<PAGE> 1
===============================================================================
SECURITIES AND EXCHANGE COMMISSION
Washington, D.C. 20549
-----------------
FORM 8-K
CURRENT REPORT
PURSUANT TO SECTION 13 OR 15(d) OF THE
SECURITIES EXCHANGE ACT OF 1934
Date of Report (Date of earliest event reported): June 30, 1998.
BOSTON CELTICS LIMITED PARTNERSHIP II
(FORMERLY KNOWN AS BOSTON CELTICS LIMITED PARTNERSHIP)
(Exact name of registrant as specified in its charter)
DELAWARE 19234 04-2936516
(State of Other (Commission File Number) (I.R.S. Employer
Jurisdiction of Incorporation) Identification No.)
151 MERRIMAC STREET
BOSTON, MA 02114
(Address of Principal Executive Offices)
(617-523-6050)
(Registrant's telephone number, including area code)
===============================================================================
<PAGE> 2
ITEM 5. OTHER EVENTS.
------------
1. Name Change.
Effective June 30, 1998, the Certificate of Limited Partnership of
the Registrant was amended to change the name of the Registrant from Boston
Celtics Limited Partnership to Boston Celtics Limited Partnership II. Such
action was taken by the Registrant's General Partner pursuant to its authority
as General Partner under the Registrant's Amended and Restated Agreement of
Limited Partnership.
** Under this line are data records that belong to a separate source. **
(* ===== verification/Lexer.v ===== *)
(** * The lexer ([lexer.rs])

    [lex_bounded source max_tokens] turns source text into spanned tokens.  The
    lexer's [source] and [offset] are kept as the chars before the offset (last
    first) and the chars after it.  The JSON string decoder of [serde_json] is
    the parameter [JsonStr].  At the end concrete parameters, with which the model
    evaluates. *)

From stdpp Require Import base tactics list strings.
From Stdlib Require Import ZArith NArith Lia.
From S2P Require Import Prelude Text Numbers Syntax.

(** [serde_json::from_str::<String>] on the raw text of a JSON string. *)
Class JsonStr := json_from_str : list char -> option string.

Notation "c =c s" := (N.eqb c (chr s)) (at level 35, s at level 0).

Record Lexer := mkLexer {
  before : list char;
  rest : list char;
  offset : N;
}.

Fixpoint starts_with (prefix cs : list char) : bool :=
  match prefix, cs with
  | [], _ => true
  | p :: ps, c :: cs' => (p =? c)%N && starts_with ps cs'
  | _ :: _, [] => false
  end.

(** The chars up to the first one satisfying [p]. *)
Fixpoint until (p : char -> bool) (cs : list char) : list char :=
  match cs with
  | [] => []
  | c :: cs' => if p c then [] else c :: until p cs'
  end.

(** [raw.replace("\\#", "\\\\#")]. *)
Fixpoint escape_hash (raw : list char) : list char :=
  match raw with
  | [] => []
  | c :: raw' =>
      match raw' with
      | d :: raw'' =>
          if ((c =c "\") && (d =c "#"))%bool then c :: c :: d :: escape_hash raw''
          else c :: escape_hash raw'
      | [] => [c]
      end
  end.

(** [hyphenated_scheme_suffix_bytes], the loop over [rest.chars()]. *)
Fixpoint scheme_suffix (cs : list char) (bytes : N) : option N :=
  match cs with
  | [] => None
  | ch :: cs' =>
      if ch =c ":" then Some bytes
      else if negb (is_ascii_alphanumeric ch || ch =c "_" || ch =c "-") then None
      else scheme_suffix cs' (bytes + len_utf8 ch)
  end.

Section Lexer.
Context `{UnicodeTables} `{JsonStr}.
Variable source : list char.
Variable max_tokens : N.

Definition L := M Diagnostic Lexer.

Definition is_ident_start (ch : char) : bool := (ch =c "_") || is_alphabetic ch.
Definition is_ident_continue (ch : char) : bool := (ch =c "_") || is_alphanumeric ch.

(** Moving the offset over the chars [p] at the front of [rest]. *)
Definition advance (p : list char) (s : Lexer) : Lexer :=
  mkLexer (rev p ++ before s) (drop (length p) (rest s)) (offset s + bytes_len p).

Definition peek (s : Lexer) : option char := head (rest s).

Definition bump : L (option char) :=
  c ← gets peek;
  match c with
  | None => mret None
  | Some ch => modify (advance [ch]);; mret (Some ch)
  end.

(** [self.offset += n]. *)
Definition skip_bytes (n : N) : L unit :=
  r ← gets rest;
  match byte_prefix r n with
  | Some p => modify (advance p)
  | None => panic
  end.

Definition lex_fuel : nat := S (length source).

(** [while let Some(ch) = self.peek() { if p(ch) { text.push(ch); self.bump(); } else { break } }] *)
Definition take_while (p : char -> bool) (text : list char) : L (list char) :=
  loop lex_fuel (fun text =>
    c ← gets peek;
    match c with
    | Some ch => if p ch then bump;; mret (inl (text ++ [ch])) else mret (inr text)
    | None => mret (inr text)
    end) text.

Definition skip_space : L unit := take_while is_whitespace [];; mret tt.

Definition legacy_separator_here (s : Lexer) : bool :=
  if negb (starts_with (chars "---") (rest s)) then false
  else
    let line_before := until (N.eqb newline) (before s) in
    if negb (forallb is_whitespace line_before) then false
    else
      let tail := drop 3 (rest s) in
      let line := until (N.eqb newline) tail in
      forallb is_whitespace line
      || starts_with (chars "--") (drop (length (until (fun c => negb (is_whitespace c)) line)) line).

Definition push_token (tokens : list SpannedToken) (token : SpannedToken) : L (list SpannedToken) :=
  if (max_tokens <=? len tokens)%N then
    raise source "TM1007" "syntax budget exceeded: more than {} tokens" (span token)
  else mret (token :: tokens).

Definition string_ (start : N) : L SpannedToken :=
  loop lex_fuel (fun '(raw, escaped) =>
    c ← bump;
    match c with
    | None =>
        o ← gets offset;
        raise source "TM1003" "unterminated string" (mkSpan start o)
    | Some ch =>
        let raw := raw ++ [ch] in
        if (ch =? 34)%N && negb escaped then
          o ← gets offset;
          match json_from_str (escape_hash raw) with
          | Some value => mret (inr (mkSpanned (TString value) (mkSpan start o)))
          | None => raise source "TM1002" "{error}" (mkSpan start o)
          end
        else
          let escaped := (ch =c "\") && negb escaped in
          let escaped := if negb (ch =c "\") then false else escaped in
          mret (inl (raw, escaped))
    end) ([34%N], false).

Definition number_or_uri (start : N) (first : char) : L Token :=
  text ← take_while is_ascii_digit [first];
  s ← get;
  if match peek s with Some c => c =c "." | None => false end
     && match rest s !! 1%nat with Some c => is_ascii_digit c | None => false end
  then
    bump;;
    frac ← take_while is_ascii_digit [];
    match parse_f64 text frac with
    | Some v => mret (TDecimal v)
    | None => o ← gets offset; raise source "TM1004" "invalid decimal" (mkSpan start o)
    end
  else
    match parse_i64 text with
    | Some v => mret (TInt v)
    | None => o ← gets offset; raise source "TM1005" "invalid integer" (mkSpan start o)
    end.

Definition hyphenated_scheme_suffix_bytes (s : Lexer) : option N :=
  if negb (starts_with (chars "-") (rest s)) then None else scheme_suffix (rest s) 0.

Definition uri_continue (ch : char) : bool :=
  negb (is_whitespace ch || ch =c "," || ch =c ";" || ch =c ")" || ch =c "]" || ch =c "}").

Definition ident_or_uri (first : char) (record_field_position : bool) : L Token :=
  text ← take_while is_ident_continue [first];
  suffix ← gets hyphenated_scheme_suffix_bytes;
  text ← match (if record_field_position then None else suffix) with
         | Some bytes =>
             r ← gets rest;
             match byte_prefix r bytes with
             | Some p => modify (advance p);; mret (text ++ p)
             | None => panic
             end
         | None => mret text
         end;
  next ← gets peek;
  if negb record_field_position && match next with Some c => c =c ":" | None => false end then
    bump;;
    text ← take_while uri_continue (text ++ [chr ":"]);
    mret (TUri (of_chars text))
  else if is_uppercase first then mret (TUpper (of_chars text))
  else mret (TIdent (of_chars text)).

(** An operator that is [long] when the rest starts with [more], else [short]. *)
Definition longest (more : string) (long short : Token) : L Token :=
  r ← gets rest;
  if starts_with (chars more) r then skip_bytes (str_len more);; mret long else mret short.

(** The [match self.bump()] of [run]. *)
Definition scan_token (start : N) (ch : char) (record_field_position : bool) : L Token :=
  if ch =c "(" then mret TLParen
  else if ch =c ")" then mret TRParen
  else if ch =c "{" then mret TLBrace
  else if ch =c "}" then mret TRBrace
  else if ch =c "[" then mret TLBracket
  else if ch =c "]" then mret TRBracket
  else if ch =c "," then mret TComma
  else if ch =c ";" then mret TSemicolon
  else if ch =c "@" then mret TAt
  else if ch =c "+" then mret TPlus
  else if ch =c "*" then mret TStar
  else if ch =c "/" then mret TSlash
  else if ch =c "%" then mret TPercent
  else if ch =c "." then longest ".." TEllipsis TDot
  else if ch =c ":" then longest ":" TCons TColon
  else if ch =c "|" then longest ">" TPipeGt TPipe
  else if ch =c "=" then longest "=" TEqEq TEq
  else
    r ← gets rest;
    if (ch =c "!") && starts_with (chars "=") r then skip_bytes 1;; mret TNotEq
    else if ch =c "<" then longest "=" TLe TLt
    else if ch =c ">" then longest "=" TGe TGt
    else if ch =c "-" then longest ">" TArrow TMinus
    else if is_ascii_digit ch then number_or_uri start ch
    else if is_ident_start ch then ident_or_uri ch record_field_position
    else
      o ← gets offset;
      raise source "TM1001" "unsupported character {ch:?}" (mkSpan start o).

(** The open delimiters after [token]; the top of the stack is the head. *)
Definition update_delimiters (delimiters : list char) (token : Token) : list char :=
  let pop c := match delimiters with
               | d :: ds => if (d =? c)%N then ds else delimiters
               | [] => []
               end in
  match token with
  | TLParen => chr "(" :: delimiters
  | TLBrace => chr "{" :: delimiters
  | TLBracket => chr "[" :: delimiters
  | TRParen => pop (chr "(")
  | TRBrace => pop (chr "{")
  | TRBracket => pop (chr "[")
  | _ => delimiters
  end.

Definition in_record_field_position (delimiters : list char) (tokens : list SpannedToken) : bool :=
  match delimiters with d :: _ => d =c "{" | [] => false end
  && match tokens with
     | t :: _ => match node t with TLBrace | TComma => true | _ => false end
     | [] => false
     end.

(** One iteration of [run]; the tokens are kept last first. *)
Definition run_step (acc : list SpannedToken * list char)
    : L ((list SpannedToken * list char) + list SpannedToken) :=
  let '(tokens, delimiters) := acc in
  o ← gets offset;
  if (bytes_len source <=? o)%N then mret (inr tokens)
  else
    skip_space;;
    s ← get;
    if (bytes_len source <=? offset s)%N then mret (inr tokens)
    else if legacy_separator_here s then
      raise source "TM1006"
        "legacy `---` separator was removed; separate cell forms with `;`"
        (mkSpan (offset s) (offset s + 3))
    else if starts_with (chars "--") (rest s) then
      modify (advance (until (N.eqb newline) (rest s)));;
      mret (inl (tokens, delimiters))
    else
      let start := offset s in
      if match peek s with Some c => (c =? 34)%N | None => false end then
        bump;;
        token ← string_ start;
        tokens ← push_token tokens token;
        mret (inl (tokens, delimiters))
      else
        let record_field_position := in_record_field_position delimiters tokens in
        c ← bump;
        match c with
        | None => panic
        | Some ch =>
            token ← scan_token start ch record_field_position;
            let delimiters := update_delimiters delimiters token in
            o ← gets offset;
            tokens ← push_token tokens (mkSpanned token (mkSpan start o));
            mret (inl (tokens, delimiters))
        end.

Definition finish (tokens : list SpannedToken) : L (list SpannedToken) :=
  let eof := mkSpanned TEof (mkSpan (bytes_len source) (bytes_len source)) in
  tokens ← push_token tokens eof;
  mret (rev tokens).

Definition run : L (list SpannedToken) :=
  tokens ← loop lex_fuel run_step ([], []);
  finish tokens.

Definition lex_bounded : outcome Diagnostic (list SpannedToken) :=
  '(tokens, _) ← run (mkLexer [] source 0);
  Ok tokens.
End Lexer.

Definition lex `{UnicodeTables} `{JsonStr} (source : list char) :=
  lex_bounded source usize_max.

(** ** Concrete parameters for evaluating the model

    Tables without any non-ASCII letter, and the decoder of JSON strings
    restricted to strings without escapes (any other string is rejected). *)

Definition ascii_tables : UnicodeTables :=
  {| alphabetic_table := fun _ => false; numeric_table := fun _ => false;
     uppercase_table := fun _ => false |}.

Definition plain_json : JsonStr := fun raw =>
  match raw with
  | q :: body =>
      if (q =? 34)%N && negb (existsb (fun c => (c =? 92)%N) body)
      then Some (of_chars (removelast body)) else None
  | [] => None
  end.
The Certificate of Amendment of Certificate of Limited
Partnership of Boston Celtics Limited Partnership was filed with the Secretary
of State of the State of Delaware on June 29, 1998.
2. Press Release Respecting Reorganization.
On June 30, 1998, Boston Celtics Limited Partnership announced the
consummation of its reorganization, pursuant to which Boston Celtics Limited
Partnership II will list for trading its 6% Subordinated Debentures due 2038, a
copy of Boston Celtics Limited Partnership's press release is attached to this
Form 8-K as Exhibit 99. For further information regarding the reorganization,
see the Registrant's Registration Statement on Form S-4 (File No. 333-50367).
ITEM 7. FINANCIAL STATEMENTS, PRO FORMA FINANCIAL INFORMATION AND EXHIBITS.
(a) Not applicable.
(b) Not applicable.
(c) Exhibits.
99.1 Text of press release, dated June 30, 1998.
2
<PAGE> 3
SIGNATURES
Pursuant to the requirements of the Securities and Exchange Act of 1934,
as amended, the Registrant has duly caused this report to be signed on its
behalf by the undersigned hereunto duly authorized.
Dated: June 30, 1998
BOSTON CELTICS LIMITED PARTNERSHIP II
BY: BCLP II GP, Inc., its General Partner
BY: /s/ Richard G. Pond
------------------------------------
NAME: Richard G. Pond
TITLE: Chief Financial Officer
3
<PAGE> 4
EXHIBIT INDEX
EXHIBIT NO. DOCUMENT SEQUENTIALLY NUMBERED PAGE
----------- -------- --------------------------
99 Press Release, dated June 30,
1998.
4
<PAGE> 1
FOR IMMEDIATE RELEASE
Contact: Richard G. Pond
(617) 854-8086
BOSTON CELTICS LIMITED PARTNERSHIP
CONSUMMATES REORGANIZATION
June 30, 1998. Boston, Massachusetts. Boston Celtics Limited Partnership
(NYSE: BOS) announced that its reorganization into two entities, a public
partnership taxable as a corporation and a private partnership, was completed
effective today. Holders who elected to continue their investment through the
public partnership received, for each unit of Boston Celtics Limited
Partnership held on June 29, 1998, a cash distribution of $1 and $20 principal
amount of new subordinated debentures issued by the existing partnership. In
addition, each of their outstanding partnership units was converted
automatically into one unit in the new public partnership. The new public
partnership will be known as "Boston Celtics Limited Partnership" and will
commence trading on the New York Stock Exchange on July 1, 1998 under the
symbol "BOS" the same symbol as the existing public partnership before the
reorganization. The existing partnership became a subsidiary of the new public
partnership and changed its name to "Boston Celtics Limited Partnership II".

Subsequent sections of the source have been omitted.